Thanks to This Event, the Shortest Night of the Year is Approaching

2024 has been stellar for astronomy enthusiasts, offering glimpses of meteor showers, supermoons, northern lights, and even a total solar eclipse in some regions. But the celestial show isn't over yet. According to experts, more incredible astronomical events are on the horizon.

June 21: The Great 'Lunar Standstill'

One of the fascinating events, the 'lunar standstill' is set to occur on June 21. This phenomenon happens approximately every 18.6 years and involves the Moon and Earth appearing at their most extreme positions. The Moon's path is different from the Sun's, creating this unique spectacle. Interestingly, when you gaze at the sky, it seems like the Moon stops moving, but this is just an optical illusion.

During the 'lunar standstill,' the Moon, like the Sun, rises in the east and sets in the west. However, on this special day, the Moon rises and sets at its most northern and southern points. It also reaches its highest and lowest positions in the night sky. This is due to the tilt of the Moon's orbit relative to the ecliptic plane.

What Is The Best Viewing Time?

The event coincides with the summer solstice in the northern hemisphere, making June 21 the shortest night of the year. The best time to witness this rare event is during moonrise and sunset, especially when the Moon is full. According to National Geographic, the full Moon on June 21 will shine brightly, adding to the spectacle of the summer solstice.

The 'lunar standstill' has piqued the interest of the scientific community, particularly to Stonehenge. Researchers from English Heritage, alongside experts from the University of Oxford, the University of Leicester, Bournemouth University, and the Royal Astronomical Society, are launching a project to investigate how Stonehenge aligns with the Moon during this event.

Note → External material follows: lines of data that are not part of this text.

(** * The Secret Spot content API (src/main.py): a shallow embedding

    The program is a FastAPI application that keeps one JSON document
    (content.json) with a hero video, twelve named image slots and a
    gallery, and updates it through four token-protected endpoints.

    The embedding follows the source top to bottom:
    - [ModuleInit]: the order in which the module binds its top-level names;
    - Python values as they come out of [json.load] ([pyval]), with the
      dict, list and str operations the handlers use and the exceptions
      these raise;
    - the process state: the file content.json, the module-level object
      [DEFAULT_CONTENT] (a mutable dict that [load_content] hands out
      without copying), the non-reentrant [LOCK], the local uploads
      directory and a log of the calls made to the media backend and to
      [save_content];
    - [load_content], [save_content] and the endpoint handlers, written in a
      state-and-exception monad with a third outcome for a thread that
      waits on [LOCK] forever. *)

From Stdlib Require Import ZArith String.
From Stdlib.Floats Require Import SpecFloat.
From stdpp Require Import base gmap strings list sets option.

Set Warnings "-register-all,-clear-no-such-hyp".
Local Open Scope string_scope.

(** ** Module initialisation

    Python executes the top-level statements of main.py in order; a
    statement that reads a global name not yet bound raises [NameError].
    Function bodies are not executed at definition time, so a [def] only
    reads the names of its decorators and default values. *)
Module ModuleInit.

Inductive init_error := NameError (name : string).
Lemma total_app (l1 l2 : Uint8Array) : total (l1 ++ l2) = (total l1 + total l2)%Z.
Proof.
  unfold total. induction l1 as [|d l1 IH]; cbn; [done | rewrite IH; lia].
Qed.

Lemma below_bounds (n : nat) :
  (below (of_nat n * 0.15) <= below (of_nat n * 0.5))%nat /\
  (below (of_nat n * 0.5) <= n)%nat.
Proof. rewrite below_015, below_05. Z.div_mod_to_equations. lia. Qed.

(** The three slices partition the buffer. *)
Lemma slices_partition (data : Uint8Array) :
  data = bass_slice data ++ mid_slice data ++ treble_slice data.
Proof.
  unfold bass_slice, mid_slice, treble_slice. rewrite !below_comm.
  destruct (below_bounds (length data)) as [Hab Hb].
  set (a := below (of_nat (length data) * 0.15)) in *.
  set (b := below (of_nat (length data) * 0.5)) in *.
  etrans; [symmetry; apply (take_drop b data) |].
  rewrite app_assoc. f_equal.
  etrans; [symmetry; apply (take_drop a (take b data)) |].
  f_equal. rewrite take_take. f_equal. lia.
Qed.

(** What the loop leaves in its accumulators. *)
Lemma loop_slices (data : Uint8Array) :
  loop (of_nat (length data)) 0 data zero_sums
  = isums (total data) (peak (bass_slice data))
          (total (mid_slice data)) (total (treble_slice data)).
Proof.
  rewrite (slices_partition data) at 2.
  pose proof (f_equal total (slices_partition data)) as Ht.
  rewrite !total_app in Ht.
  unfold bass_slice, mid_slice, treble_slice in *. rewrite !below_comm in *.
  destruct (below_bounds (length data)) as [Hab Hb].
  set (len := of_nat (length data)) in *.
  set (a := below (len * 0.15)) in *. set (b := below (len * 0.5)) in *.
  change zero_sums with (isums 0 0 0 0).
  assert (La : length (take a data) = a) by (rewrite length_take; lia).
  assert (Lm : length (drop a (take b data)) = (b - a)%nat)
    by (rewrite length_drop, length_take; lia).
  rewrite !loop_app, La, Lm.
  rewrite loop_bass by (fold a; lia).
  rewrite loop_mid by (fold a; fold b; lia).
  rewrite loop_treble by (fold a; fold b; lia).
  f_equal; f_equal; try lia.
  assert (Hp : forall l, (0 <= peak l)%Z).
  { intros l. unfold peak. induction l as [|d l IH]; cbn; lia. }
  specialize (Hp (take a data)). lia.
Qed.
(* ===== verification/Prelude.v ===== *)
(** * The market-data ingest workspace, verified

    The workspace collects crypto market data and refines it.  Realtime watchers follow the
    streams of Binance and Upbit and store every event, health record and gap alert as
    Parquet objects of the L0 bucket; a backfill stores historical trades the same way; a
    normalizer turns L0 windows into L1 slices and market projections and publishes them
    behind index pointers; a supervisor starts and restarts the three and bootstraps the
    history chunk by chunk.  The paths below are those of the repository: [crates/...] are
    its two libraries, everything else is the package [src].

    ** The files, by subject

    - Foundations.  [Prelude]: results, machine integers with their wrap-around, lists,
      sorting, the tactics and hints of the development.  [Effects]: the state and error
      monad [io], equality of runs, Hoare triples.  [Text]: the [str] operations of the
      standard library on UTF-8 bytes.  [OrderedMap]: [BTreeMap] as its sorted entries.
    - [crates/crypto-domain].  [Decimal]: fixed-point decimals ([numeric]).  [Domain]: the
      value types and their validation ([market], [symbol], [time_window]).  [Wire]: serde's
      codecs over a self-describing format.  [DomainEnums], [DomainRecords]: the
      enumerations, market data, signals, decisions and positions, and their wire form.
    - [crates/crypto-market-data].  [BinanceNormalize]: stream messages to snapshots
      ([normalize], [stream_config.rs]).  [DepthBook]: local order books ([depth_sync],
      [stats.rs]).  [IngestWatch]: counting and routing of frames ([ingest_watch]).
      [StreamReaders]: the loops that wait for a stream ([reader], [ingest_watch/watch]).
    - The L0 layer, [storage].  [Records]: drafts, records, partitions and keys.  [Columns]:
      the schemas and columns of the four files.  [Sink]: buffers, flushes and reports, and
      [SinkReach], its runs with errors in them.  [Retention], [S3Client], [Eviction],
      [Orphan]: retention of buckets, requests to the bucket, the spool disk and what a
      crash left on it.  [SpoolTree]: the three walks over the spool.
    - The watchers.  [VenueStats]: what both keep of a stream.  [BinanceVenue] and
      [UpbitVenue]: events and checks ([binance], [upbit]).  [Derivatives]: funding rates
      and open interest.  [VenueWatch]: sessions, reconnects and finalization, written
      once against the interface [Venue] with an instance per exchange.  [Waiting]: sleeps
      and polling.  [UpbitUniverse]: the markets followed.  [VenueRun] with [VenueRunFacts]:
      a run from its start to its report.  [Live]: ticks on the live stream ([live]).
    - The normalizer, [normalize].  [NormalizeArgs] and [L1Window]: arguments, modes, the
      drain, discovery and audit.  [NormalizeRun]: preflight, audit, backfill and the loop of
      the worker, whose turns meet in the index: [IndexSearch], [WorkerLife].  [L1Inputs]
      and [SpoolInputs]: the objects a run reads.  [L1Read] and [L1Order]: materializing and
      decoding them, in whatever order downloads end.
      [L1Build] with [L1BuildFacts]: accumulation into slices.  [L0RoundTrip]: the rows of
      the files of [Columns].  [SliceColumns] with [SliceRoundTrip]: the slice files.
      [Projection], [Regime], [Universe] with [ProjectionFacts], [UniverseFacts]: the market
      projections.  [Admissible], [L1Publish] with [PublishFacts], [TempFiles]: publishing
      and reading back.  [Pipeline]: from the socket to the slice.
    - The binaries.  [Cli], [IngestArgs], [BackfillArgs], [SupervisorArgs]: command lines
      ([args], [backfill/args], [supervisor/args]).  [LogStream]: the structured log.
      [Config]: configuration files and the settings of the watchers ([config],
      [venue_runner.rs]).  [Backfill] with [BackfillFacts]: the historical backfill
      ([backfill]).  [Maintenance]: the retention and disk loops.  [WorkerArgs],
      [Supervisor], [SupervisorFacts], [SupervisorRuns]: the supervisor ([supervisor]).
      [Programs]: the four executables and their exit codes ([main.rs], [bin]).

    Every modelled definition is preceded by a comment [rust:] with the file and the item
    it translates.  A handler of the code is one definition: guards in the order of the
    code, errors as values of [result], state threaded explicitly or through [io].

    ** How the parts meet

    The watchers and the backfill are clients of [Sink]; [L1Inputs], [SpoolInputs],
    [L0RoundTrip] and [L1BuildFacts] are proved against the keys, files and records [Sink]
    writes, so that what one process stores is what the other lists and decodes, and
    [Pipeline] composes them.  [PublishFacts] reads what [L1Publish] wrote with the reader of
    [Admissible], and [TempFiles] shows that the reader's temporary files change nothing.
    [WorkerArgs] runs the command lines [SupervisorArgs] builds through the parsers of the
    workers, and [SupervisorFacts] then through the planner of [L1Window].

    The interfaces are classes.  Of the program: [Venue] with [VenueLaws] and [VenueReach]
    (a watcher, and what its run does to the sink), [Family] (a record family of the sink),
    [WireEnum] (an enumeration and its names).  Of what surrounds it, with the documented
    behaviour a theorem needs as a second class of laws: [ObjectStore] (the bucket), [Disk],
    [PublishEnv], [Host] (files and processes), [Arrow] and [ArrowLaws], [Builders] and
    [BuilderLaws] (columns and Parquet), [DataFormat] and [FormatLaws] (serde's formats),
    [Float], [FloatMath], [NumberOrder], [StorageLib] with [UtcHours] and [Calendar] (hashes,
    dates and hours), [Json],
    [DocJson], [PayloadJson], [ConfigFiles].

    ** What the theorems show

    - From end to end: an event of a watcher's socket reaches its slice ([Pipeline]); a
      watcher exits with 0 only when its run is complete ([Programs]).
    - Order books: a synchronized book is the exchange's ([DepthBook]), the buffer is
      bounded, and what a failed snapshot leaves behind.
    - Decimals: comparison is comparison of values, checked addition is exact or an error
      away from the one overflow it misses, parsing and the wire form.  Every record of the
      domain is read back as it was written ([DomainRecords]).
    - L0: no record is lost, doubled or overwritten, and flushing writes all of them, and
      the files read back as the records; retention, its loops and eviction delete only what
      has expired; the orphan cleanup keeps every file; alerts are those a look back through
      the history gives; a session ends exactly when it is stale; waits end; the Upbit
      universe is the busiest markets; live ticks agree with the slices.
    - Backfill: the loops end, and a run is the plain loop over the trades of the range,
      errors included; a run over the last day stores it as Upbit's API answers.
    - L1 planning: a tick never goes back, a worker that finds its way by the index its runs
      have written leaves no window out over its whole life, the audit checks each of them;
      a catch-up run reads every object written for its window, a live run every file
      spooled for it.
    - L1 building: every row is counted once, what the sink wrote never blocks a run,
      complete slices have no gap behind them, building while files arrive is building from
      all of them; projections never look ahead; rollups count each source window once.
    - Publishing: slice files read back; whatever fails, pointers lead to readable runs; a
      successful run reads back as its slices, through temporary files too; pointers never
      clobber an unseen version; retries are bounded.
    - Supervisor: workers read the settings they were started with; the bootstrap covers
      its range, and exactly some intervals let it finish; a complete marker was earned;
      the right normalizer always runs.

    ** Fuel and bounds

    Loops of the code that are not structural have a fuel argument and a result that says
    when it ran out: paging of listings and backfills (one turn more than there are pages,
    at most one page per element), chunk loops (a turn per chunk), the drain (the
    configured maximum), the scheduler (turns of its loop).  Each such definition has a
    theorem that enough fuel gives the result, but for the scheduler, which runs until the
    world lets it end: its theorem holds for every fuel.  Loops that wait for the world (a
    worker, a retention loop, a session) run in the list of what each turn meets, and their
    theorems hold for every list.  Integers are kept in [Z] with [wrap], [saturate] or
    [checked] where the code adds; hypotheses on clocks keep times away from the ends of
    [i64].

    ** Not modelled

    What is inside the libraries: sockets, TLS, the NATS, HTTP and S3 clients, the
    asynchronous runtime, timers and signals (a loop that waits is given by what ends the
    wait), Arrow and Parquet bytes (files are batches of columns, where they are written and
    read, and the rows they hold elsewhere), the text of JSON, floating point arithmetic.
    Of the program: help texts, the payloads of log lines (a log call is its result), the
    wrapping of one error type in another by [From] where the model uses one type, and the
    second copies of helpers that several files of the code repeat.  Deployment scripts,
    configuration files, documents and tests are not code of the system. *)
From stdpp Require Export base option list strings gmap.
From stdpp Require Import sorting.
From Stdlib Require Export ZArith Lia Bool.
From Stdlib Require Import Sorting.Sorted.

Jennifer Wexler, a historian with English Heritage, expressed excitement about the project: "We are thrilled to work with a team of archaeoastronomers to explore the link between Stonehenge and the 'lunar standstill.' This rare opportunity allows us to delve into the ancient mysteries of the monument and its celestial connections."

Astronomers and archaeologists will observe the sky from Stonehenge to see if the ancient structure was built to align with this rare lunar event. Kellogg College archaeologist from the University of Oxford highlighted the goal: "We aim to understand what it was like to experience these extreme moon rises and sets. We will study the visual effects on the stones, such as light and shadow patterns, and consider modern influences like traffic and trees. All observations will be documented for future research."

How to Observe the 'Lunar Standstill'

The great 'lunar standstill' can be seen without binoculars or a telescope, provided the sky is clear. This makes it accessible for anyone interested in experiencing this astronomical wonder. So, mark your calendars for June 21 and prepare to witness one of the year's most spectacular celestial events.